Film Review: The Little Things

The first novelty of the film is that of a superstar reduced to the faceless normalcy of the bystander

Update : 04 Jul 2021, 02:50 PM

Dear Viewer.  The old-fashioned notion of cinema equates it with little other than the glamour of youth, beauty and wealth.  This is what constitutes the stuff of stereotype, as if superstardom and the silver screen can only thrive in a fantasy borne of permanent perfection and are, therefore, incapable of communicating the honesty of reality.  Not true!  Because if we as cinemagoers can fashion a cult around the persona of an actor from the onset of his career to his best years, then let us extend the courtesy of natural progression and follow him, enjoy his craft, through the decades after.   Therefore, take pleasure in that portly, shapeless, sagging, old, weary, bleary-eyed, angrily resigned man with a strange gait, because that is the latest avatar, the latest honesty, of the prolific Denzel Washington.  Shocked?   Don’t be.  Age happens to the best of us.  It’s in the script, buried somewhere between Act 1 and Act 12.

So, therefore, the first novelty of the film is that of a superstar reduced to the faceless normalcy of the bystander.  This alone makes the two-odd hours wrested from a busy day worth your while.

But also spare a thought for the plot.  The story is a familiar echo of its genre.  Joe “Deke” Deacon is Deputy Sheriff of Kern County, a title too lofty for a non-place on the lip of the Californian desert where he appears to be consigned, in exile from the Sheriff’s Office of Los Angeles County.  Ordered by his boss to drive “into town” to organize forensic evidence crucial to a conviction, Deke’s obvious reluctance to make the journey is puzzling, but then proves justified.  There is no regaling of the returning hero or face after face reflecting the happiness in seeing an old colleague.  Absorb yourself, instead, in the manner in which superiors and erstwhile partners and desk neighbors register their dismay on being confronted by the bogeyman.   While some make no bones of their unhappiness, the failed attempts by others at a veneer of cordiality are amusing.   What is the nature of the stench of the reluctant baggage that he carries?  Deke would like nothing better than to collect the evidence and disappear.   But bureaucracy and personal intent rarely coincide, and he must spend at least one night in a city which holds no attraction.  And from this point our story takes off.
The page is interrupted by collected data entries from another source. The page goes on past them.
(** [bool(t)] of a tuple. *)
Definition nonempty {A} (l : list A) : bool :=
  match l with [] => false | _ => true end.

(** Equality tests as Python's [==] and [!=] on values of one type. *)
Abbreviation eqb x y := (bool_decide (x = y)).
Abbreviation neqb x y := (negb (bool_decide (x = y))).

(** [t.count(x)] *)
Definition py_count `{EqDecision A} (x : A) (l : list A) : nat :=
  length (filter (fun y => y = x) l).

(** [len(set(l)) != len(l)] *)
Definition has_duplicates `{EqDecision A} (l : list A) : bool :=
  negb (bool_decide (NoDup l)).

Definition mem `{EqDecision A} (x : A) (l : list A) : bool := bool_decide (x ∈ l).

(** ** Lemmas on the error monad *)

Lemma rbind_Ok {A B} (c : result A) (k : A -> result B) b :
  rbind c k = Ok b <-> exists a, c = Ok a /\ k a = Ok b.
Proof.
  split.
  - destruct c as [a | e]; simpl; [eauto | discriminate].
  - intros (a & -> & H). exact H.
Qed.

#[export] Instance Ok_inj {A} : Inj (=) (=) (@Ok A).
Proof. intros x y H. injection H as H. exact H. Qed.

Lemma raise_if_Ok {A} (b : bool) e (k : result A) r :
  (if b then Err e else k) = Ok r <-> b = false /\ k = Ok r.
Proof. destruct b; split; [discriminate | intros [? _]; discriminate | auto | tauto]. Qed.

Lemma for_each_Ok {A} (f : A -> result unit) l :
  for_each f l = Ok tt <-> Forall (fun x => f x = Ok tt) l.
Proof.
  induction l as [| x l IH]; simpl; [split; auto; constructor |].
  rewrite rbind_Ok, Forall_cons. split.
  - intros ([] & Hx & Hl). apply IH in Hl. auto.
  - intros [Hx Hl]. exists tt. split; [exact Hx | apply IH; exact Hl].
Qed.

Lemma map_result_Forall2 {A B} (f : A -> result B) l ys :
  map_result f l = Ok ys <-> Forall2 (fun x y => f x = Ok y) l ys.
Proof.
  revert ys. induction l as [| x l IH]; intros ys; simpl.
  - split; [intros [= <-]; constructor | intros H; inversion H; reflexivity].
  - rewrite rbind_Ok. split.
    + intros (y & Hy & H). apply rbind_Ok in H. destruct H as (zs & Hzs & [= <-]).
      constructor; [exact Hy | apply IH; exact Hzs].
    + intros H. inversion H as [| ? y ? zs Hy Hzs]; subst.
      exists y. split; [exact Hy |]. apply rbind_Ok. exists zs.
      split; [apply IH; exact Hzs | reflexivity].
Qed.

Lemma fold_result_app {A B} (f : B -> A -> result B) b l1 l2 :
  fold_result f b (l1 ++ l2) = let! b' := fold_result f b l1 in fold_result f b' l2.
Proof.
  revert b. induction l1 as [| x l1 IH]; intros b; simpl; [reflexivity |].
  destruct (f b x) as [b' | e]; simpl; [apply IH | reflexivity].
Qed.

(** An invariant of the loop body is an invariant of the loop. *)
Lemma fold_result_inv {A B} (P : B -> Prop) (f : B -> A -> result B) b l b' :
  (forall b x b', x ∈ l -> P b -> f b x = Ok b' -> P b') ->
  P b -> fold_result f b l = Ok b' -> P b'.
Proof.
  revert b. induction l as [| x l IH]; simpl; intros b Hstep Hb Hf.
  - injection Hf as <-. exact Hb.
  - apply rbind_Ok in Hf. destruct Hf as (c & Hc & Hf).
    apply (IH c); [| eapply Hstep; eauto using list_elem_of_here | exact Hf].
    intros b0 y b1 Hy. apply Hstep. apply list_elem_of_further. exact Hy.
Qed.

Lemma is_none_true {A} (o : option A) : is_none o = true <-> o = None.
Proof. destruct o; split; intros H; auto; discriminate. Qed.
Lemma is_none_false {A} (o : option A) : is_none o = false <-> exists x, o = Some x.
Proof. destruct o; split; intros H; eauto; [discriminate | destruct H; discriminate]. Qed.
Lemma is_some_true {A} (o : option A) : is_some o = true <-> exists x, o = Some x.
Proof. destruct o; split; intros H; eauto; [discriminate | destruct H; discriminate]. Qed.
Lemma is_some_false {A} (o : option A) : is_some o = false <-> o = None.
Proof. destruct o; split; intros H; auto; discriminate. Qed.
Lemma nonempty_true {A} (l : list A) : nonempty l = true <-> l <> [].
Proof. destruct l; simpl; split; intros H; auto; congruence. Qed.
Lemma nonempty_false {A} (l : list A) : nonempty l = false <-> l = [].
Proof. destruct l; simpl; split; intros H; auto; congruence. Qed.

Lemma mem_true `{EqDecision A} (x : A) l : mem x l = true <-> x ∈ l.
Proof. unfold mem. apply bool_decide_eq_true. Qed.
Lemma mem_false `{EqDecision A} (x : A) l : mem x l = false <-> x ∉ l.
Proof. unfold mem. apply bool_decide_eq_false. Qed.
Lemma has_duplicates_false `{EqDecision A} (l : list A) :
  has_duplicates l = false <-> NoDup l.
Proof. unfold has_duplicates. rewrite negb_false_iff. apply bool_decide_eq_true. Qed.

(** [(p) != (q)] on truth values. *)
Lemma bool_neq_false (b c : bool) : neqb b c = false <-> (b = true <-> c = true).
Proof.
  rewrite negb_false_iff, bool_decide_eq_true.
  destruct b, c; intuition discriminate.
Qed.
Lemma bool_neq_true (b c : bool) : neqb b c = true <-> (b = true <-> c = false).
Proof.
  rewrite negb_true_iff, bool_decide_eq_false.
  destruct b, c; intuition discriminate.
Qed.
Lemma andb_false_imp (a b : bool) : a && b = false <-> (a = true -> b = false).
Proof. destruct a, b; simpl; intuition discriminate. Qed.
Lemma length_omap_le {A B} (f : A -> option B) (l : list A) :
  (length (omap f l) <= length l)%nat.
Proof. induction l as [| x l IH]; cbn; [lia |]. destruct (f x); cbn; lia. Qed.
Also read: Series review: Mare of Easttown


Rami Malek, of bulbous eyes and oddly distended upper lip, is Detective Jim Baxter who, it transpires, is a young prodigy hired to fill the rather large shoes of our exile.  A woman has been murdered, and young man invites old man along to have a look at the crime scene.  This, for me, is a classic of cinematography, the milling of representatives of the coroner’s department, the causal and sometimes flippant attitude of policemen too often in the presence of death, the sifting through of the apartment, piecing together the story told by the trail of blood, crowned by Deacon’s epiphany when he slowly turns his gaze to the window and the building across the street.   For, the grisly drama is not limited by the confines of this filthy apartment.  Deke’s perspective impresses, as it should.  It also excites the old demons, seeing that the mode and manner appears to be identical to a serial crime which remains unsolved on his docket.

Murder dogs the footsteps of the ace investigator, and two more women are found dead in quick succession.  Obsessive, divorced, veteran of a triple bypass, ace detective with the highest clearance in the department, disgraced, cursed, walking disaster, but young man nevertheless joins uneasy hands with old man against the counsel of all.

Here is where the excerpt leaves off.